Zombies stalk the streets, from Alabama to Alaska

A ragtag mob with ashen, blood smeared faces and darkened eyes roamed downtown San Diego two weeks ago, flailing their arms, searching for brains. They were zombies, on a zombie walk to promote Woody Harrelson’s much anticipated film, Zombieland, due out in October.

Zombie walks are a relatively new phenomenon. Their increase is linked to the recent surge in the popularity of zombie films and may be a result of modern society

The first such walk was about ten years ago, according to Erik Zempel, co-founder of the Zombie Reporting Center, one of several websites that tracks zombie films. Three years ago, nearly 900 zombies stalked the Monroeville Mall, outside Pittsburgh, setting a Guinness World Record. So far this year, zombie walks have occurred in dozens of states, including Georgia, Arizona, Illinois, Idaho, Alabama and Alaska.

“I think if we as a society were more involved with the death process and the funeral process these sorts of themes might never come up,” said Zempel.

Americans have been physically distancing themselves from death for the past century, he argues. The more we distance ourselves, the more popular zombie movies seem to become.

“It seems to me there is a fear of dead bodies and perhaps 100 years ago that wasn’t so,” said Kempel.

The economic recession may also be partially responsible for the recent pulse in zombie walks and films. This year’s selection includes: “Mud Zombie”, a Brazilian film in which zombies emerge from the mangroves and overrun a tiny fishing village. “Dead Air” reveals what happens at a radio station the night zombies created by a chemical terrorist attack storm the city. “Gallowwalker” is a zombie western, shot by Wesley Snipes and “Samurai Zombie” is a Japanese film about old samurais that return from the dead to stalk a family on a hiking trip in remote mountains.

“Pathogen” is a zombie flick written by a 10 year-old and “Zombie Girl” is the documentary about the making of it. “Le Horde” depicts an epic battle between corrupt cops and gangsters the night of a zombie outbreak and “Dead Snow” is a highly buzzed about Norwegian film that tells the story of eight friends at a remote cabin who discover Nazi zombies frozen in the snow.

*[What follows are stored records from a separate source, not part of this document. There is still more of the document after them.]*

(** * The fleet engine reconciler

    A shallow embedding of [engine/reconciler.go]: the task producer
    [calculateClusterTasks], the task executor [doTask] and the pass
    [Reconcile], together with the parts of the cluster snapshot they use.

    The producer goroutine and the consuming [range] loop of [Reconcile]
    meet on an unbuffered channel.  The embedding runs them as coroutines on
    one logical clock: every observable action (a poll of the stop channel,
    a hand-off, a metric report, a log line, a call of the Engine facade) is
    one event, the clock is the number of events so far, and the receiver's
    body runs at the hand-off.  The stop channel is a function of that
    clock.

    The file also embeds the [stop] and [start] commands of fleetctl and
    the etcd double of the registry tests, each with the calls and the
    output it makes as a trace. *)

From Stdlib Require Import String List Bool Arith ZArith Lia.
Import ListNotations.
Open Scope string_scope.
Open Scope list_scope.

(** ** Data model *)

(** [job.JobState] is a string type ([job.JobState(u.CurrentState)] converts
    a string to it, and the reconciler prints it with [%s]). *)
Definition JobState := string.

(** Modelled from the spec: the constant [job.JobStateInactive] (package
    [job] is not among the sources); the spec gives the target states as
    inactive, loaded and launched. *)
Definition JobStateInactive : JobState := "inactive".
Definition JobStateLoaded : JobState := "loaded".
Definition JobStateLaunched : JobState := "launched".

(** Modelled from the spec: [job.Job] (package [job] is not among the
    sources).  The reconciler reads [Name], [TargetState], [TargetMachineID]
    and [Scheduled()]; the requirement fields are read by the agent's
    eligibility predicate only. *)
Record Job := mkJob {
  Name : string;
  UnitHash : string;
  TargetState : JobState;
  TargetMachineID : string;
  RequiredMetadata : list (string * string);
  Conflicts : list string;
  Peers : list string
}.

The first Zombie films were in the 1930s, and focused more on mind control than hordes of blood thirsty half-dead. The most well-known film from this era was “White Zombie”, released in 1932, in which a man resorts to voodoo to transform a beautiful woman into a zombie so he can scare off her lover and woo her himself. The story takes place in Haiti, and draws heavily on Haitian vodou, which has roots in West African beliefs and practices.

It wasn’t until the 1968 film, “Night of the Living Dead,” directed by George Romero, that the zombies in movies developed a mad craving for human flesh. Romero actually didn’t call his nightmarish figures zombies, but that was the name that stuck, and the genre under which his film and the many it inspired came to be known.

Zombie films remained popular through the 1980s and lost ground in the 1990s. They have now returned with a vengeance.

With the increased popularity comes a more diverse fan base, said Zempel. The idea that zombie fans are all macabre goths obsessed with death is inaccurate, said Zempel.

“They really cut across a wide cross-section of the U.S. population,” he said.